## All about text extraction!

In [11]:
%pip install llama-index-readers-file llama-index-readers-web llama-index-core llama-index-readers-json llama-index-readers-database docx2txt

Defaulting to user installation because normal site-packages is not writeable
Note: you may need to restart the kernel to use updated packages.


In [None]:
from llama_index.readers.file import PDFReader, DocxReader
from llama_index.readers.web import SimpleWebPageReader
import pathlib

# Extract from PDF
pdf_reader = PDFReader()
pdf_docs = pdf_reader.load_data(file=pathlib.Path("../samples/pdf-report.pdf"))

# Extract from DOCX
docx_reader = DocxReader()
docx_docs = docx_reader.load_data(file=pathlib.Path("../samples/docx-report.docx"))

# Extract from Web
web_reader = SimpleWebPageReader()
web_docs = web_reader.load_data(urls=["https://example.com"])

# Let's see what the extracted text looks like
print(f"PDF extract: {pdf_docs[0].text[:200]}...")
print(f"DOCX extract: {docx_docs[0].text[:200]}...")
print(f"Web extract: {web_docs[0].text[:200]}...")

Ignoring wrong pointing object 6 0 (offset 0)

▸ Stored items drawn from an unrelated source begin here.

Lemma mark_valid_wf db r hd h db' :
  wf db r hd → mark_valid db h = Ok db' → ∃ hd', wf db' r hd'.
Proof.
  intros Hwf. unfold mark_valid. destruct (validated h); [intros [= <-]; by exists hd|].
  intros (b & Hb%of_option_Ok & (c & Hc%of_option_Ok & (h0 & Hh0 & [= <-])%bind_Ok)%bind_Ok)%bind_Ok.
  rewrite (wf_head _ _ _ Hwf) in Hh0. injection Hh0 as <-.
  destruct (candidate_best _ _ Hc) as [[kc Hkc] Hbest]. set (idx' := <[id h := set_validated true b]> (index db)) in *.
  assert (∀ k b', idx' !! k = Some b' → ∃ b, index db !! k = Some b ∧ bs_header_state b' = bs_header_state b)
    as Hsub.
  { intros k b' [[<- <-]|[? Hb']]%lookup_insert_Some; [by exists b|by exists b']. }
  assert (index_ok idx') as Hok' by (eapply index_ok_flags; [done|apply Hwf]).
  assert (∀ k b', idx' !! k = Some b' → previous (header b') = id r ∨ is_Some (idx' !! previous (header b')))
    as Hlink.
  { intros k b' Hb'. destruct (Hsub k b' Hb') as (b1 & Hb1 & Hs). rewrite Hs.
    destruct (wf_link _ _ _ Hwf k b1 Hb1); [by left|right]. subst idx'.
    rewrite lookup_insert_is_Some'. by right. }
  assert (idx' !! id h = Some (set_validated true b)) as Hnew by apply lookup_insert_eq.
  assert (validated c = true) as Hvc by (by apply (Hbest _ _ Hnew)).
  destruct (first_preferred c hd) eqn:Hpref.
  - exists c. split; simpl; [first [done|apply Hwf]..| |split; [done|apply Hwf]|].
    + right. destruct (Hok' kc c Hkc) as [-> _]. done.
    + intros k b1 Hb1 Hv. by apply (Hbest k b1).
  - exists hd. split; simpl; [first [done|apply Hwf]..| |apply Hwf|].
    + destruct (wf_head_in _ _ _ Hwf) as [?|Hin]; [by left|right]. subst idx'.
      destruct (decide (id h = id hd)) as [Heq|Hne]; [|by rewrite lookup_insert_ne].
      rewrite Heq, lookup_insert_eq in *. rewrite Hin in Hb. injection Hb as ->.
      pose proof (wf_head_valid _ _ _ Hwf) as [Hv _]. destruct b; simpl in *. by subst.
    + intros k b1 Hb1 Hv. destruct (Hbest k b1 Hb1 Hv) as [_ Hbc].
      eapply lex_le_trans; [..|exact Hbc|exact Hpref]; done.
Qed.

(** A subset of the blocks that is closed under [previous] and keeps the head. *)
Lemma sub_index_ok idx idx' :
  (∀ k b, idx' !! k = Some b → idx !! k = Some b) → index_ok idx → index_ok idx'.
Proof. intros Hsub Hok k b Hb. by apply Hok, Hsub. Qed.

Lemma remove_wf db r hd i db' : wf db r hd → remove db i = Ok db' → wf db' r hd.
Proof.
  intros Hwf Hrm.
  destruct (remove_spec db i hd) as [[_ Ht]|(Hnd & db1 & Hdb1 & Hr & Hh & Hidx)]; [apply Hwf..|congruence|].
  rewrite Hrm in Hdb1. injection Hdb1 as <-.
  split; rewrite ?Hr, ?Hh; [apply Hwf|apply Hwf| |apply Hwf| | |apply Hwf|].
  - eapply sub_index_ok; [|apply Hwf]. intros k b Hb. by apply Hidx in Hb as [? _].
  - intros k b [Hb Hk]%Hidx. destruct (wf_link _ _ _ Hwf k b Hb) as [?|[b1 Hb1]]; [by left|right].
    exists b1. apply Hidx. split; [done|]. intros Hd. apply Hk. by eapply desc_step.
  - destruct (wf_head_in _ _ _ Hwf) as [?|Hin]; [by left|right]. by apply Hidx.
  - intros k b [Hb _]%Hidx. by apply (wf_head_best _ _ _ Hwf k).
Qed.

(** ** [advance_root] *)

(** The ids below the new root: ancestors, the last one the root. *)
Lemma blocks_to_remove_spec db r hd k b l fuel :
  wf db r hd → index db !! k = Some b → path (index db) k l (id r) → (length l ≤ fuel)%nat →
  ∃ ids, blocks_to_remove fuel db (id r) b = Ok (ids ++ [id r]) ∧
    Forall (λ j, num_from_id j < num_from_id k) (ids ++ [id r]).
Proof.
  intros Hwf. revert k b fuel. induction l as [|b' l IH]; intros k b fuel Hb Hl Hfuel.
  - inversion Hl; subst. by rewrite (wf_root_not_in _ _ _ Hwf) in Hb.
  - inversion Hl as [|? ? ? ? Hb' Hl']; subst. rewrite Hb in Hb'. injection Hb' as <-.
    destruct (wf_index _ _ _ Hwf k b Hb) as [Hid [H1 H2]]. rewrite Hid in H1.
    destruct fuel as [|fuel]; simpl in Hfuel; [lia|]. simpl. unfold get_block.
    destruct (wf_link _ _ _ Hwf k b Hb) as [Hp|[b1 Hb1]].
    + rewrite Hp, (wf_root_not_in _ _ _ Hwf), bool_decide_eq_true_2 by done.
      exists []. split; [done|]. constructor; [|done]. rewrite Hp in H2. lia.
    + rewrite Hb1. destruct (IH _ _ fuel Hb1 Hl') as (ids & -> & HF); [lia|]. simpl.
      exists (previous (header b) :: ids). split; [done|]. simpl. constructor; [lia|].
      eapply Forall_impl; [exact HF|]. simpl. lia.
Qed.

(** While the blocks below [i] are removed one by one, the descendants of [i]
    stay, and every remaining block hangs on one that remains, on [i] or on
    the root. *)
Record advancing idx i (rid : digest_type) (cur : index_type) : Prop := {
  adv_sub : ∀ k b, cur !! k = Some b → idx !! k = Some b ∧ k ≠ i;
  adv_keep : ∀ k b, idx !! k = Some b → k ≠ i → desc idx i k → cur !! k = Some b;
  adv_link : ∀ k b, cur !! k = Some b →
    is_Some (cur !! previous (header b)) ∨ previous (header b) = i ∨ previous (header b) = rid;
}.

(** A path to an ancestor of [i] cannot go through the descendants of [i]. *)
Lemma advancing_not_desc idx i rid cur j k :
  index_ok idx → advancing idx i rid cur → num_from_id j < num_from_id i →
  desc idx i k → ¬ desc cur j k.
Proof.
  intros Hok Hadv Hj Hik [l Hl]. revert Hik. induction Hl as [j|k b l j Hb Hl IH]; intros Hik.
  - destruct Hik as [l Hl]. apply path_num in Hl; [lia|done].
  - destruct (adv_sub _ _ _ _ Hadv k b Hb) as [Hb' Hki].
    destruct (desc_inv _ _ _ Hik) as [->|(b1 & Hb1 & Hd)]; [done|].
    apply IH; [done|]. congruence.
Qed.

Lemma advancing_remove idx i rid db db' hd j :
  index_ok idx → advancing idx i rid (index db) → head db = Some hd →
  num_from_id j < num_from_id i → remove db j = Ok db' → advancing idx i rid (index db').
Proof.
  intros Hok Hadv Hhd Hj Hrm.
  destruct (remove_spec db j hd) as [[_ Ht]|(_ & db1 & Hdb1 & _ & _ & Hidx)];
    [|done|congruence|].
  { eapply sub_index_ok; [|exact Hok]. intros k b Hb. by apply Hadv in Hb as [? _]. }
  rewrite Hrm in Hdb1. injection Hdb1 as <-. split.
  - intros k b [Hb _]%Hidx. by apply Hadv.
  - intros k b Hb Hki Hd. apply Hidx. split; [by eapply Hadv|]. by eapply advancing_not_desc.
  - intros k b [Hb Hnd]%Hidx. destruct (adv_link _ _ _ _ Hadv k b Hb) as [[b1 Hb1]|?]; [left|by right].
    exists b1. apply Hidx. split; [done|]. intros Hd. apply Hnd. by eapply desc_step.
Qed.

Lemma advancing_index_ok idx i rid cur : index_ok idx → advancing idx i rid cur → index_ok cur.
Proof. intros Hok Hadv. eapply sub_index_ok; [|exact Hok]. intros k b Hb. by apply Hadv in Hb as [? _]. Qed.

(** The loop over the blocks below [i]: it succeeds when the head descends
    from [i], and otherwise can only fail with the exception of [remove]. *)
Lemma advance_loop idx i rid hd ids db :
  index_ok idx → advancing idx i rid (index db) → head db = Some hd →
  Forall (λ j, num_from_id j < num_from_id i) ids →
  (fold_res remove db ids = Throw fork_database_exception ∧ ¬ desc idx i (id hd)) ∨
  ∃ db', fold_res remove db ids = Ok db' ∧ advancing idx i rid (index db') ∧ head db' = Some hd ∧
    (index db !! id hd = Some hd → index db' !! id hd = Some hd).
Proof.
  intros Hok. revert db. induction ids as [|j ids IH]; intros db Hadv Hhd Hids; simpl.
  { right. by exists db. }
  apply Forall_cons in Hids as [Hj Hids].
  destruct (remove_spec db j hd (advancing_index_ok _ _ _ _ Hok Hadv) Hhd)
    as [[Hd Ht]|(Hnd & db1 & Hdb1 & Hr1 & Hh1 & Hidx)].
  - left. rewrite Ht. split; [done|]. intros Hi. by eapply advancing_not_desc.
  - rewrite Hdb1. simpl.
    destruct (IH db1) as [?|(db' & Hdb' & Hadv' & Hhd' & Hin)]; [|congruence|done|by left|].
    { by eapply advancing_remove. }
    right. exists db'. split_and!; [done..|]. intros Hh. apply Hin, Hidx. done.
Qed.

(** After the root itself was removed, only descendants of [i] are left. *)
Lemma advance_last idx i rid db db' hd k b :
  index_ok idx → advancing idx i rid (index db) → head db = Some hd →
  remove db rid = Ok db' → index db' !! k = Some b → desc idx i k.
Proof.
  intros Hok Hadv Hhd Hrm.
  destruct (remove_spec db rid hd (advancing_index_ok _ _ _ _ Hok Hadv) Hhd)
    as [[_ Ht]|(_ & db1 & Hdb1 & _ & _ & Hidx)]; [congruence|].
  rewrite Hrm in Hdb1. injection Hdb1 as <-.
  remember (Z.to_nat (num_from_id k)) as n eqn:Hn. revert k b Hn.
  induction n as [n IH] using lt_wf_ind. intros k b Hn Hb.
  apply Hidx in Hb as [Hb Hnd]. destruct (adv_sub _ _ _ _ Hadv k b Hb) as [Hb' _].
  destruct (Hok k b Hb') as [Hid [H1 H2]]. rewrite Hid in H1.
  destruct (adv_link _ _ _ _ Hadv k b Hb) as [[b1 Hb1]|[Hp|Hp]].
  - eapply desc_step; [done|].
    pose proof (num_from_id_range (previous (header b))) as Hr. unfold in_u in Hr.
    apply (IH (Z.to_nat (num_from_id (previous (header b)))) ltac:(lia) _ b1 eq_refl).
    apply Hidx. split; [done|]. intros Hd. apply Hnd. by eapply desc_step.
  - eapply desc_step; [done|]. rewrite Hp. apply desc_refl.
  - exfalso. apply Hnd. eapply desc_step; [done|]. rewrite Hp. apply desc_refl.
Qed.

Lemma advancing_start db r hd i :
  wf db r hd → advancing (index db) i (id r) (delete i (index db)).
Proof.
  intros Hwf. split.
  - by intros k b [Hne Hb]%lookup_delete_Some.
  - intros k b Hb Hne _. by rewrite lookup_delete_ne.
  - intros k b [Hne Hb]%lookup_delete_Some.
    destruct (wf_link _ _ _ Hwf k b Hb) as [?|[b1 Hb1]]; [by auto|].
    destruct (decide (i = previous (header b))) as [->|Hi]; [by auto|].
    left. rewrite lookup_delete_ne by done. by exists b1.
Qed.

PDF extract: Renewable Energy Market Trends: A 2025 Overview Executive Summary This report examines the current state of renewable energy markets globally, highlighting key trends, challenges, and opportunities. I...
DOCX extract: Renewable Energy Market Trends: A 2025 Overview

Executive Summary

This report examines the current state of renewable energy markets globally, highlighting key trends, challenges, and opportunities....
Web extract: <!doctype html>
<html>
<head>
    <title>Example Domain</title>

    <meta charset="utf-8" />
    <meta http-equiv="Content-type" content="text/html; charset=utf-8" />
    <meta name="viewport" conten...


In [2]:
from llama_index.readers.file import CSVReader, MarkdownReader
from llama_index.readers.json import JSONReader
from llama_index.readers.database import DatabaseReader
import pathlib

# CSV files
csv_reader = CSVReader()
csv_docs = csv_reader.load_data(file=pathlib.Path("../samples/csv-data.csv"))

# JSON files
json_reader = JSONReader()
json_docs = json_reader.load_data(input_file="../samples/json-data.json")

# Markdown files
md_reader = MarkdownReader()
md_docs = md_reader.load_data(file="../samples/README.md")

# Databases 
db_reader = DatabaseReader(uri="sqlite:///../samples/database.db")
db_docs = db_reader.load_data(query="SELECT * FROM orders")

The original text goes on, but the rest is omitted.